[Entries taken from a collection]
···

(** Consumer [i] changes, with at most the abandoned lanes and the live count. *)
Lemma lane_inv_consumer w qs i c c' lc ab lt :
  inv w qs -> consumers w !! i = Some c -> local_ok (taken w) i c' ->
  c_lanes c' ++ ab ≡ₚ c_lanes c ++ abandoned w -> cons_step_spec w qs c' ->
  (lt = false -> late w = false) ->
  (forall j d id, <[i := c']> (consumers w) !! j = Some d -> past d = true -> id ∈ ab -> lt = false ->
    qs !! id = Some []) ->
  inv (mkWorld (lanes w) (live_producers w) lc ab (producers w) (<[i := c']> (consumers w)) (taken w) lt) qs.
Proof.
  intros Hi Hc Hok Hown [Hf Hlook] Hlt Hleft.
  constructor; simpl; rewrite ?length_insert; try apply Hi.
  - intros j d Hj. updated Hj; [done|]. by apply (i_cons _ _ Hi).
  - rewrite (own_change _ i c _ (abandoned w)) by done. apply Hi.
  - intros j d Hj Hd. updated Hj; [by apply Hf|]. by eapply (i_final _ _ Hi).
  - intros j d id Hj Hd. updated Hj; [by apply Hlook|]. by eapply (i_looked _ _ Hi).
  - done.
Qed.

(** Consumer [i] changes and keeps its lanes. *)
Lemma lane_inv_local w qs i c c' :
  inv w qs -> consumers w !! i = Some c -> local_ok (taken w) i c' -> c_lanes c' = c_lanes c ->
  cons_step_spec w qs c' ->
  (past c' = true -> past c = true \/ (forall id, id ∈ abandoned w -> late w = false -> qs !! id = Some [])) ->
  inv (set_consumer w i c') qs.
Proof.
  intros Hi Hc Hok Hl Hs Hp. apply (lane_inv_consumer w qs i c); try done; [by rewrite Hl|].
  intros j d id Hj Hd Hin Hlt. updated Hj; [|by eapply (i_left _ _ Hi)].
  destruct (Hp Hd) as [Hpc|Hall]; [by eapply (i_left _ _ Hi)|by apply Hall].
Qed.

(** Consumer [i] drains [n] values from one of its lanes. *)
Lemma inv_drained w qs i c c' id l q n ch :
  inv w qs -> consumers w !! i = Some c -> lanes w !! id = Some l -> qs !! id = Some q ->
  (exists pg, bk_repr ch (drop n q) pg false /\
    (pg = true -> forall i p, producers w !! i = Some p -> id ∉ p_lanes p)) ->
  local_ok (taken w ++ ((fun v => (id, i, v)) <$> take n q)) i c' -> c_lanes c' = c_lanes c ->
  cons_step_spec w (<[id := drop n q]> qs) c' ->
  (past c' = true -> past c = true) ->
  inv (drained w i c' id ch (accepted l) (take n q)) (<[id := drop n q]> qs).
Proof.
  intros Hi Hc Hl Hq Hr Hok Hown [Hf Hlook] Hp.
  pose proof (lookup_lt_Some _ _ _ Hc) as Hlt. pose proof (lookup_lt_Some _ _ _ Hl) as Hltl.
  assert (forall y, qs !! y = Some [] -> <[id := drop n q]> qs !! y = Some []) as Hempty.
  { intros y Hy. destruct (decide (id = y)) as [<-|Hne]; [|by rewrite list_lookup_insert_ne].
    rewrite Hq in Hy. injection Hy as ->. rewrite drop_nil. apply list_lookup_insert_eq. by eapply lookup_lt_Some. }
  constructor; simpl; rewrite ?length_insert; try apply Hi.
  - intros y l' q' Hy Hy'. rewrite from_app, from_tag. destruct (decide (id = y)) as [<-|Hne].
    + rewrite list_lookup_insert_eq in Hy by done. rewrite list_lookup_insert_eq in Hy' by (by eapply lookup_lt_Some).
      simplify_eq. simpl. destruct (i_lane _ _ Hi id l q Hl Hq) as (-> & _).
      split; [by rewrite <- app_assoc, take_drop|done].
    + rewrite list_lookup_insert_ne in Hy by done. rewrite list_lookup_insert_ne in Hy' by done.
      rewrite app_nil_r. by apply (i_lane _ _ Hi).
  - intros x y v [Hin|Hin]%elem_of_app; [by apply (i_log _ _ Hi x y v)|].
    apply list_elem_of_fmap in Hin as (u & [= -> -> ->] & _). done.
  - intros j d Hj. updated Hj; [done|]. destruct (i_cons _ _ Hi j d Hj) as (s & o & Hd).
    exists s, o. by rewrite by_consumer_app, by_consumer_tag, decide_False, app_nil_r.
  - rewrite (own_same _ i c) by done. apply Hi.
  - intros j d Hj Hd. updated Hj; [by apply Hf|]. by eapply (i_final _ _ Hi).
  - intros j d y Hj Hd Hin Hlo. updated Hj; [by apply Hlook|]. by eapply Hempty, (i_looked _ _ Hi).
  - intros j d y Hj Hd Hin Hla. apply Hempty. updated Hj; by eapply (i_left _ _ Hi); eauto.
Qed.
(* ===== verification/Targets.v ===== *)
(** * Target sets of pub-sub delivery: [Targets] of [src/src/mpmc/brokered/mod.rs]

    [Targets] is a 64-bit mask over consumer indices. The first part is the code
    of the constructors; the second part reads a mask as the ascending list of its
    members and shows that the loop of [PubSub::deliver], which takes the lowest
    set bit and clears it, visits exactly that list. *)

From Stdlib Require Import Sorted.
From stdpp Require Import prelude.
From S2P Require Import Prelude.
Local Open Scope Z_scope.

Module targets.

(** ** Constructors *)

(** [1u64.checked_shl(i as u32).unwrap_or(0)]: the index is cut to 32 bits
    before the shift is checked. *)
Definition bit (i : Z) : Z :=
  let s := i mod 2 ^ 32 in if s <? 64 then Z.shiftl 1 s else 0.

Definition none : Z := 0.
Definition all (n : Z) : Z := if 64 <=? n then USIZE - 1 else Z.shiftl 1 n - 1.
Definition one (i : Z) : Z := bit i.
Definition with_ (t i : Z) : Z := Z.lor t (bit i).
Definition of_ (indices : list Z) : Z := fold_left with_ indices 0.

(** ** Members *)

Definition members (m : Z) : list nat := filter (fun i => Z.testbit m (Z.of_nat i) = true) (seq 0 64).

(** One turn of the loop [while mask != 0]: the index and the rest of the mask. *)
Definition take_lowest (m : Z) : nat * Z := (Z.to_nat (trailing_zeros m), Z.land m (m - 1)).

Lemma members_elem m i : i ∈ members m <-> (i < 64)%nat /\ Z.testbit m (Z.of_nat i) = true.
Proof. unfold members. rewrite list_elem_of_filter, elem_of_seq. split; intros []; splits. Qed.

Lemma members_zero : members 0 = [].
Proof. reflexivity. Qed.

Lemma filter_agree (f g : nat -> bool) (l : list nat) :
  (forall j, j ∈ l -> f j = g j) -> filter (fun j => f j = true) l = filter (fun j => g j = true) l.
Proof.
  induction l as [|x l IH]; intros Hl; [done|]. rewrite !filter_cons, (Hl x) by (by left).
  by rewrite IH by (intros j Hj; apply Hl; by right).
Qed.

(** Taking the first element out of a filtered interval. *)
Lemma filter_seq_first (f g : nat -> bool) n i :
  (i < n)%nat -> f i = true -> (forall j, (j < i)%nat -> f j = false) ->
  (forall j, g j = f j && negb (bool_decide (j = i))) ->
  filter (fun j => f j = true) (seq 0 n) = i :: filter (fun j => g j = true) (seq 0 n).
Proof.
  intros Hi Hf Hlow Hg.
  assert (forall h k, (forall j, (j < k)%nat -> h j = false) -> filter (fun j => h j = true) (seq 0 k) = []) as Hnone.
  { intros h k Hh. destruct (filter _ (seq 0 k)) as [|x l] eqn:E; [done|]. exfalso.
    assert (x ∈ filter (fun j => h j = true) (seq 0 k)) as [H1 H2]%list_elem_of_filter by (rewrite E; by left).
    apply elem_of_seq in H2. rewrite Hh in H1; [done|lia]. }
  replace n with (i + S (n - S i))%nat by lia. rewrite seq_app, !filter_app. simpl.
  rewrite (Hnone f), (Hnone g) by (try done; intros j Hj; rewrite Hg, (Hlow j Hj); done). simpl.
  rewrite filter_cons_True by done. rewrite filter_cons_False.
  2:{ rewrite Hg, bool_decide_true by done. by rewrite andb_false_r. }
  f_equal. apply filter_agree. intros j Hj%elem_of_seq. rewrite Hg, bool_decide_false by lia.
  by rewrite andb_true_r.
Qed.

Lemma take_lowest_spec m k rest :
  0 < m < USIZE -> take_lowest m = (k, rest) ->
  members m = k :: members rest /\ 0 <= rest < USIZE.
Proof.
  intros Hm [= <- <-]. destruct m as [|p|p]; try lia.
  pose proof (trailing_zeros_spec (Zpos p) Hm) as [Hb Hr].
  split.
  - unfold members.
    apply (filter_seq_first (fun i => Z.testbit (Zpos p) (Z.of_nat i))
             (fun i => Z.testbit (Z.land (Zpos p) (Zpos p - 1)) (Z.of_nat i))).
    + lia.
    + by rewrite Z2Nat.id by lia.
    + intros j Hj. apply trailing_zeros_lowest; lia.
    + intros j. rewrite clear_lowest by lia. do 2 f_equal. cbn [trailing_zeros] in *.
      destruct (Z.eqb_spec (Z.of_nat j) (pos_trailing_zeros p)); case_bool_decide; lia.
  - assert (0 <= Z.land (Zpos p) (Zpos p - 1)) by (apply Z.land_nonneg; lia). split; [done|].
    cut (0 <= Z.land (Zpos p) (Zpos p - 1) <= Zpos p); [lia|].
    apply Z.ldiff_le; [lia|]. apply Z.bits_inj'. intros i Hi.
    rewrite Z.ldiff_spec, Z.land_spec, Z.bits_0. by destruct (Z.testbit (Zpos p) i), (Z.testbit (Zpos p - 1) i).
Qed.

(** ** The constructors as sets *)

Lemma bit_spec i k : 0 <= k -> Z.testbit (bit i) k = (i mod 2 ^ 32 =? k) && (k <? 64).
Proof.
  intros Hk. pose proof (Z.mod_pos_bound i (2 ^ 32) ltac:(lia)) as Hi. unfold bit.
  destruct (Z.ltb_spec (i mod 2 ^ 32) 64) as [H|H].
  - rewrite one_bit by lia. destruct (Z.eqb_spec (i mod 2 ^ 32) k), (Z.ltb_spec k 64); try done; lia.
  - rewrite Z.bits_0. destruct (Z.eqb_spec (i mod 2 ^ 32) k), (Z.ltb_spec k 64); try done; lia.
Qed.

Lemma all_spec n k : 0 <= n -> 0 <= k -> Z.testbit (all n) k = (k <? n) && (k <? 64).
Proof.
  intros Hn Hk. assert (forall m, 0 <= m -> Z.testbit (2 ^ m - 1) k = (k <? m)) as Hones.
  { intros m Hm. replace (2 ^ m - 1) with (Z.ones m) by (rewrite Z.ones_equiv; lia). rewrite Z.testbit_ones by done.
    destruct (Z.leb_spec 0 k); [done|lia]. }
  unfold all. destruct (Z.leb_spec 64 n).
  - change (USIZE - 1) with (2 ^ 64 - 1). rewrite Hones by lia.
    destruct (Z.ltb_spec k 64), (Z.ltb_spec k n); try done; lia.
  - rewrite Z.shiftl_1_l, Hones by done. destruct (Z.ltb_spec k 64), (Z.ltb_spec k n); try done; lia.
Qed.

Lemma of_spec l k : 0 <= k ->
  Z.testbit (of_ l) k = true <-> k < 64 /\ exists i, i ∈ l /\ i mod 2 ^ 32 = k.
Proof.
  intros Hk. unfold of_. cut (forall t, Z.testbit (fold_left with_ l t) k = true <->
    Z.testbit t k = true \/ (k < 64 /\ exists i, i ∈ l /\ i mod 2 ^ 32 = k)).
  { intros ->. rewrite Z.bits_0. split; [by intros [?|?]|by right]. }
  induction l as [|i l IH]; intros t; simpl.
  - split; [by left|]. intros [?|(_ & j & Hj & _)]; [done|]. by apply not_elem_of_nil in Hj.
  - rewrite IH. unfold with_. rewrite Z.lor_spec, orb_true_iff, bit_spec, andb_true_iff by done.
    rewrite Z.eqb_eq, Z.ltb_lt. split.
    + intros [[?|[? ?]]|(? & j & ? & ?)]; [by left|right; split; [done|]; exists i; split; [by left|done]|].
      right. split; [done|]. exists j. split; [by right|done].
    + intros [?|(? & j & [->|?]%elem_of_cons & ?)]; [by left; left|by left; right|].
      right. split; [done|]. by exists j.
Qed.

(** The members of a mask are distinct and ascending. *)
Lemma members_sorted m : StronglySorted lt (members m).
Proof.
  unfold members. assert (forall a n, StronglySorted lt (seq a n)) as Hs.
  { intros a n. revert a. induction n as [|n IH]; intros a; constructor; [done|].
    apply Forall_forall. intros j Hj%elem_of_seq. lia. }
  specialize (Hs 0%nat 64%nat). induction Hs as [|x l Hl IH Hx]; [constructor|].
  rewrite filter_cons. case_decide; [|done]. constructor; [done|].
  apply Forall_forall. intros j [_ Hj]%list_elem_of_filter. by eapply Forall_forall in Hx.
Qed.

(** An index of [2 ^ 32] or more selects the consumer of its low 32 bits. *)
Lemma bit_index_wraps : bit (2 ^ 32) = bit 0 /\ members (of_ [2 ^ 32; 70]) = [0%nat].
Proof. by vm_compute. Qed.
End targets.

···

**WHAT THIS TASK INVOLVES**
Could you restate word for word the lines above from the one containing "- intros j d Hj. updated Hj; [done|]. by" through the one containing "Lemma lane_inv_local w", both included, and nothing else?

**RESPONSE FOR THIS EXERCISE**
  - intros j d Hj. updated Hj; [done|]. by apply (i_cons _ _ Hi).
  - rewrite (own_change _ i c _ (abandoned w)) by done. apply Hi.
  - intros j d Hj Hd. updated Hj; [by apply Hf|]. by eapply (i_final _ _ Hi).
  - intros j d id Hj Hd. updated Hj; [by apply Hlook|]. by eapply (i_looked _ _ Hi).
  - done.
Qed.

(** Consumer [i] changes and keeps its lanes. *)
Lemma lane_inv_local w qs i c c' :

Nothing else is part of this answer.